妃は船を沈める有栖川有栖


作家・アリスと火村 “准” 教授もの最新刊
変則的長編です。 中編2作を幕間で繋いだ形。
読後 寂しい気持ちになったのは
私個人的に想い入れの深い地・大阪北摂地域が舞台となっていたせいかしら。
ややこしいミステリではなくサラッと読める感じではあるのですが
火村さんの 心の痛い、暗い部分に触れることがポロポロあったりもして決して軽い作品ではなく。
大詰めでアリスがある人に言う台詞
「 あなた自身お認めになった心の歪みは … 」
これって火村さんにとっても ちょっと痛い言葉だったんじゃないかしらね。
後でアリスに 「 脱帽するよ … 」 と言った陰にはそんな想いも含まれてたんじゃ なんて。
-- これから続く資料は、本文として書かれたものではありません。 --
(* ===== verification/SignKeySpec.v ===== *)
(** * Which key signs

    A signature of an input is made with the private key that the seed of the
    device has at the one path of the input whose public key is the device's,
    and within the policy. *)

From S2P Require Import Prelude Wstring Fs Wkek Bip32 WalletKeys WalletCache WalletAddr Psbt SignKey SignSession SignFrame.

(** The indices of a path. *)
Definition kp_indices (kp : psbt_keypath_t) : list Z := ztake (kp_path_len kp) (kp_path kp).

(** What the policy allows: it is off, or a grant was presented, or the path is
    the one that is allowed without one. *)
Definition may_sign (p : policy_ctx_t) (path : list Z) : Prop :=
  policy_enabled p = SECURE_FALSE
  ∨ policy_enabled p = SECURE_TRUE ∧ grant_presented p = SECURE_TRUE
  ∨ policy_enabled p = SECURE_TRUE ∧ grant_presented p = SECURE_FALSE ∧ fetch_path_cb p = Some path.

Lemma path_matches_spec p : ∀ q, path_matches_allowed_path p q = true ↔ p = q.
Proof.
  unfold path_matches_allowed_path. induction p as [|x p IH]; intros [|y q]; cbn [combine forallb].
  - done.
  - rewrite zlen_cons, zlen_nil. pose proof (zlen_nonneg q). zdecide. done.
  - rewrite zlen_cons, zlen_nil. pose proof (zlen_nonneg p). zdecide. done.
  - rewrite !zlen_cons. specialize (IH q). rewrite !andb_true_iff, !Z.eqb_eq in *. split.
    + intros (Hl & -> & Hf). f_equal. apply IH. split; [lia|done].
    + intros [= -> ->]. destruct IH as [_ IH]. destruct (IH eq_refl). split_and!; [lia|done|done].
Qed.

Section SignKeySpec.
Context {L E : Type} `{Littlefs L} `{SecureElement E} `{Secp} `{Ecdsa}.
Context `{!LittlefsLaws L} `{!LittlefsReliable L} `{!SecureElementLaws E} `{!SecpLaws}.
Context (ct : coin_type_t) (Hct : known_coin ct = true).
Implicit Types (w : wallet_ctx L E) (g : signer L E).

(** The call leaves a wallet of the coin type and the master key. *)
Definition stays w w' : Prop := wallet_inv ct w' ∧ same_master (wk w) (wk w').

Lemma stays_trans w1 w2 w3 : stays w1 w2 → stays w2 w3 → stays w1 w3.
Proof. intros [_ H12] [Hi H23]. split; [done|]. by etrans. Qed.

(** The device has the private key of the public key, at the path. *)
Definition owned w (kp : psbt_keypath_t) : Prop :=
  ∃ k K, seed_key (wk w) (kp_indices kp) k ∧ neuter k K ∧ sec1 K = kp_pubkey kp.

Lemma seed_key_same w w' p k : same_master (wk w) (wk w') → seed_key (wk w) p k → seed_key (wk w') p k.
Proof. intros [_ Hs] (m & Hm & Hd). exists m. auto. Qed.

Lemma owned_stays w w' kp : stays w w' → owned w kp → owned w' kp.
Proof. intros [_ Hs] (k & K & Hk & ?). exists k, K. split; [by eapply seed_key_same|done]. Qed.

Lemma seed_key_functional w p k1 k2 : seed_key (wk w) p k1 → seed_key (wk w) p k2 → k1 = k2.
Proof.
  intros (m1 & Hm1 & E1) (m2 & Hm2 & E2). rewrite (master_functional _ _ _ Hm1 Hm2) in E1. congruence.
Qed.

Lemma wallet_pubkey_at_spec w p : wallet_inv ct w → path_of_coin ct p →
  post (λ '(pub, w'), stays w w' ∧ ∀ P, pub = Some P → ∃ k K, seed_key (wk w') p k ∧ neuter k K ∧ sec1 K = P)
    (wallet_pubkey_at w p).
Proof.
  intros Hw Hp. unfold wallet_pubkey_at. eapply post_bind; [by apply post_safe, (derive_ready ct)|].
  intros [[ok k] w'] (Hw' & Hs & Hk). destruct ok; cbn [negb]; [|by apply post_done].
  apply post_eq. intros [ok K] EK. apply post_done. split; [done|]. intros P. destruct ok; [|done]. intros [= <-].
  apply priv_to_pub_neuter in EK. exists k, K. split_and!; [by apply Hk|done|done].
Qed.

Lemma match_keypaths_spec kps : ∀ w found n, wallet_inv ct w →
  Forall (λ kp, path_of_coin ct (kp_indices kp)) kps → (∀ kp, found = Some kp → owned w kp) →
  post (λ '(found', n', w'), stays w w' ∧ ∀ kp, found' = Some kp → owned w' kp ∧ (kp ∈ kps ∨ found = Some kp))
    (match_keypaths w kps found n).
Proof.
  induction kps as [|kp kps IH]; intros w found n Hw Hkps Hf; cbn [match_keypaths].
  { apply post_done. split; [by split|]. intros kp E1. split; [by apply Hf|by right]. }
  apply Forall_cons in Hkps as [Hkp Hkps]. apply post_eq. intros p (-> & _)%mread_inv. rewrite zdrop_0.
  fold (kp_indices kp). eapply post_bind; [by apply wallet_pubkey_at_spec|]. intros [pub w1] [Hw1 Hpub].
  assert (Hrest : ∀ n, post (λ '(found', n', w'), stays w w'
      ∧ ∀ kp', found' = Some kp' → owned w' kp' ∧ (kp' ∈ kp :: kps ∨ found = Some kp')) (match_keypaths w1 kps found n)).
  { intros n'. eapply post_mono; [apply (IH w1); [apply Hw1|done|]|].
    - intros kp' E1. eapply owned_stays; [done|]. by apply Hf.
    - intros [[f' n''] w2] [Hs Ho]. split; [by eapply stays_trans|]. intros kp' E1. destruct (Ho kp' E1) as [? [?|?]].
      + split; [done|]. left. by right.
      + split; [done|]. by right. }
  destruct pub as [pub|]; [|apply Hrest]. case_bool_decide as Ep; [|apply Hrest].
  assert (Hown : owned w1 kp). { destruct (Hpub _ eq_refl) as (k & K & ? & ? & ?). exists k, K. split_and!; congruence. }
  destruct (_ <? _).
  - apply post_done. split; [done|]. intros kp' [= <-]. split; [done|]. left. by left.
  - eapply post_mono; [apply (IH w1); [apply Hw1|done|by intros kp' [= <-]]|].
    intros [[f' n''] w2] [Hs Ho]. split; [by eapply stays_trans|]. intros kp' E1. destruct (Ho kp' E1) as [? [?|[= <-]]].
    + split; [done|]. left. by right.
    + split; [done|]. left. by left.
Qed.

(** A signature by the key at the path, allowed by the policy. *)
Definition signed_at g (p hash sig : list Z) : Prop :=
  ∃ k, seed_key (wk (sg_wallet g)) p k ∧ crypto_ecc_sign_hash (key k) hash = Some sig ∧ may_sign (sg_policy g) p.

Lemma sign_with_policy_spec pol k p hash old :
  post (λ '(r, s), r = POLICY_SIGN_SUCCESS → crypto_ecc_sign_hash (key k) hash = Some s ∧ may_sign pol p)
    (bip32_sign_with_policy pol k p hash old).
Proof.
  unfold bip32_sign_with_policy, may_sign. destruct (fetch_path_cb pol) as [allowed|]; [|done]. cbn zeta.
  destruct (_ || _) eqn:Ec; cbn [negb]; [|by apply post_done]. unfold bip32_sign.
  destruct (crypto_ecc_sign_hash _ _) as [s|] eqn:Es; apply post_done; [|done]. intros _. split; [done|].
  rewrite !orb_true_iff, !andb_true_iff, !Z.eqb_eq, path_matches_spec in Ec.
  destruct Ec as [[?|[? ?]]|[[? ?] ->]]; auto.
Qed.

Lemma sign_hash_spec g p hash : wallet_inv ct (sg_wallet g) → path_of_coin ct p → zlen hash = 32 →
  post (λ '(r, s, g'), stays (sg_wallet g) (sg_wallet g') ∧ sg_policy g' = sg_policy g
      ∧ (r = KEY_MANAGER_PSBT_SIGN_OK → signed_at g' p hash s)) (psbt_sign_hash_with_crypto_task g p hash).
Proof.
  intros Hw Hp Hh. unfold psbt_sign_hash_with_crypto_task.
  destruct (negb _); [by apply post_done|]. unfold crypto_task_set_parameters.
  apply post_eq. intros c (_ & _ & E1)%obind_inv. apply obind_inv in E1 as (h & Eh & E1).
  rewrite <- Hh, mread_all in Eh. injection Eh as <-. apply obind_inv in E1 as (_ & _ & E1).
  apply obind_inv in E1 as (scratch & Ew & [= <-]). unfold mwrite in Ew. destruct (_ && _); [|done].
  injection Ew as <-.
  eapply (post_bind (λ g', stays (sg_wallet g) (sg_wallet g') ∧ sg_policy g' = sg_policy g
    ∧ (ct_status (sg_crypto g') = CRYPTO_TASK_SUCCESS → signed_at g' p hash (ct_signature (sg_crypto g'))))).
  - unfold crypto_derive_and_sign. cbn [sg_crypto set_crypto ct_status ct_indices_scratch ct_num_indices ct_hash].
    apply post_any. intros _. erewrite (mread_eq (p ++ _) [] p) by reflexivity. cbn [obind].
    eapply post_bind; [by apply post_safe, (derive_ready ct)|]. intros [[ok k] w'] (Hw' & Hs & Hk).
    cbn [sg_wallet set_wallet set_crypto] in *. destruct ok; cbn [negb]; [|by apply post_done].
    eapply post_bind; [apply sign_with_policy_spec|]. intros [r s] Hr. apply post_done. cbn.
    split_and!; [done|done|]. destruct r; try done. intros _. destruct (Hr eq_refl). exists k. by auto.
  - intros g' (Hs & Hpol & Hsig). unfold crypto_task_get_status.
    destruct (ct_status (sg_crypto g')) eqn:Est; try by apply post_done.
    unfold crypto_task_get_and_clear_signature. apply post_eq. intros [s c] (_ & _ & E1)%obind_inv.
    apply obind_inv in E1 as (r1 & _ & E1). apply obind_inv in E1 as (r2 & _ & [= <- <-]).
    destruct (_ && _); apply post_done; split_and!; try done. by intros _; apply Hsig.
Qed.

(** What a signature of an input is. *)
Definition signed_by_seed g (i : key_manager_psbt_input_t) (s : key_manager_psbt_signature_t) : Prop :=
  ∃ kp k K compact normalized der,
    kp ∈ keypaths (signing_data i)
    ∧ seed_key (wk (sg_wallet g)) (kp_indices kp) k ∧ neuter k K ∧ sec1 K = kp_pubkey kp
    ∧ crypto_ecc_sign_hash (key k) (sighash (signing_data i)) = Some compact
    ∧ ew_ec_sig_normalize compact = Some normalized
    ∧ ew_ec_sig_to_der normalized PSBT_DER_SIGNATURE_MAX_LEN = Some der
    ∧ s = mk_km_sig (km_input_index i) (sec1 K) (der ++ [Z.land (sighash_type (signing_data i)) 0xff])
            (sighash_type (signing_data i))
    ∧ may_sign (sg_policy g) (kp_indices kp).

Definition input_ok (i : key_manager_psbt_input_t) : Prop :=
  zlen (sighash (signing_data i)) = 32
  ∧ Forall (λ kp, path_of_coin ct (kp_indices kp)) (keypaths (signing_data i)).

Lemma signed_by_seed_stays g g' i s : stays (sg_wallet g) (sg_wallet g') → sg_policy g' = sg_policy g →
  signed_by_seed g i s → signed_by_seed g' i s.
Proof.
  intros [_ Hs] Hp (kp & k & K & c & n & d & Hin & Hk & Hrest). exists kp, k, K, c, n, d. rewrite Hp.
  split; [done|]. split; [by eapply seed_key_same|done].
Qed.

Lemma sign_input_spec g i : wallet_inv ct (sg_wallet g) → input_ok i →
  post (λ '(r, s, g'), stays (sg_wallet g) (sg_wallet g') ∧ sg_policy g' = sg_policy g
      ∧ match s with Some x => signed_by_seed g' i x | None => r ≠ KEY_MANAGER_PSBT_SIGN_OK end)
    (sign_p2wsh_input g i).
Proof.
  intros Hw [Hh Hkps]. unfold sign_p2wsh_input. cbn zeta. eapply post_bind; [by apply match_keypaths_spec|].
  intros [[found n] w1] [Hw1 Hf]. destruct found as [kp|]; [|by apply post_done].
  destruct (Hf kp eq_refl) as [Hown [Hin|?]]; [|done]. destruct (negb _); [by apply post_done|].
  apply post_eq. intros p (-> & _)%mread_inv. rewrite zdrop_0. fold (kp_indices kp).
  pose proof (proj1 (Forall_forall _ _) Hkps kp Hin) as Hp.
  eapply post_bind; [apply sign_hash_spec; [apply Hw1|done|done]|].
  intros [[r s] g2] (Hs2 & Hpol & Hsig). cbn [set_wallet sg_wallet sg_policy] in *.
  pose proof (stays_trans _ _ _ Hw1 Hs2) as Hs. case_bool_decide as Er; cbn [negb]; [|by apply post_done].
  destruct (Hsig Er) as (k & Hk & Es & Hm). unfold psbt_compact_sig_to_der.
  destruct (_ || _); [by apply post_done|]. destruct (ew_ec_sig_normalize s) as [nrm|] eqn:En; [|by apply post_done].
  destruct (ew_ec_sig_to_der nrm _) as [der|] eqn:Ed; [|by apply post_done]. cbn [negb bool_decide].
  case_bool_decide; cbn [negb]; [|by apply post_done]. destruct (_ <? _); [by apply post_done|].
  apply post_done. split_and!; [exact Hs|done|].
  destruct (owned_stays _ _ _ Hs2 Hown) as (k' & K & Hk' & HK & EK).
  rewrite (seed_key_functional _ _ _ _ Hk' Hk) in HK. exists kp, k, K, s, nrm, der. rewrite EK. split_and!; auto.
Qed.

Lemma sign_loop_spec inputs : ∀ g done_in sigs, wallet_inv ct (sg_wallet g) → Forall input_ok inputs →
  Forall2 (signed_by_seed g) done_in sigs →
  post (λ '(r, sigs', g'), stays (sg_wallet g) (sg_wallet g') ∧ sg_policy g' = sg_policy g
      ∧ (r = KEY_MANAGER_PSBT_SIGN_OK → Forall2 (signed_by_seed g') (done_in ++ inputs) sigs'))
    (sign_p2wsh_loop g inputs sigs).
Proof.
  induction inputs as [|i inputs IH]; intros g done_in sigs Hw Hok Hd; cbn [sign_p2wsh_loop].
  { apply post_done. rewrite app_nil_r. by split_and!. }
  apply Forall_cons in Hok as [Hi Hok]. eapply post_bind; [by apply sign_input_spec|].
  intros [[r s] g1] (Hs1 & Hp1 & Hx). destruct s as [s|]; [|by apply post_done].
  eapply post_mono; [apply (IH g1 (done_in ++ [i])); [apply Hs1|done|]|].
  - apply Forall2_app; [|by constructor]. eapply Forall2_impl; [exact Hd|]. intros. by eapply signed_by_seed_stays.
  - intros [[r' sigs'] g'] (Hs2 & Hp2 & Hf). rewrite <- app_assoc in Hf. split_and!; [by eapply stays_trans| |done].
    congruence.
Qed.

(** C15: A transaction signature is made with the right key, over the right
    digest, within the policy. Let the wallet be in a state of one coin type
    ([wallet_inv], which derivations of that coin type, clears, reboots and wipes
    keep), all key paths of the inputs be of that coin type, and the medium have
    no errors ([LittlefsReliable]). When the signing of a list of inputs succeeds
    there is one signature per input, in order, and each is the DER form of the
    low-S form of the signature over the digest of that input, followed by the
    sighash byte; the private key is the one that the stored seed has at a path
    that the input names, the public key given with the signature is the public
    half of that key and the one that the input names for the path, and unless
    the policy is off or a grant was presented, the path is the allowed one. For
    a path of the other coin type the cache can give a key of this one
    ([WalletCache.testnet_path_gets_mainnet_key]). *)
Theorem psbt_sign_sound g inputs n sigs g' :
  wallet_inv ct (sg_wallet g) → Forall input_ok inputs →
  key_manager_psbt_sign_p2wsh_inputs g inputs n = Done (KEY_MANAGER_PSBT_SIGN_OK, sigs, g') →
  Forall2 (signed_by_seed g') inputs sigs ∧ sg_policy g' = sg_policy g ∧ stays (sg_wallet g) (sg_wallet g').
Proof.
  intros Hw Hin. unfold key_manager_psbt_sign_p2wsh_inputs. destruct (_ =? _); [done|]. destruct (_ <? _); [done|].
  intros (Hs & Hp & Hf)%(sign_loop_spec inputs g [] [] Hw Hin ltac:(constructor)). by split_and!; [apply Hf|..].
Qed.
End SignKeySpec.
やっぱり無自覚に凄い人なのよ アリスって。だから火村さんにとって特別な存在なんだね。
ってことで 重いばかりじゃありません。この2人がずっと一緒に行動してるんですもの (ニヤリ)
細かく色々ヤラカしてくれてらっしゃりますんで楽しみませう。
ニューフェイスの女性刑事・高柳さんがイイ仕事してくれてます。
火村さんの 「 アリス 」 に対してナイス突っ込み。
「 知らない人が聞いたら、きょとんとしそう 」
いやいや そこは 「 ニヤリ 」 とするんですよ お嬢さん。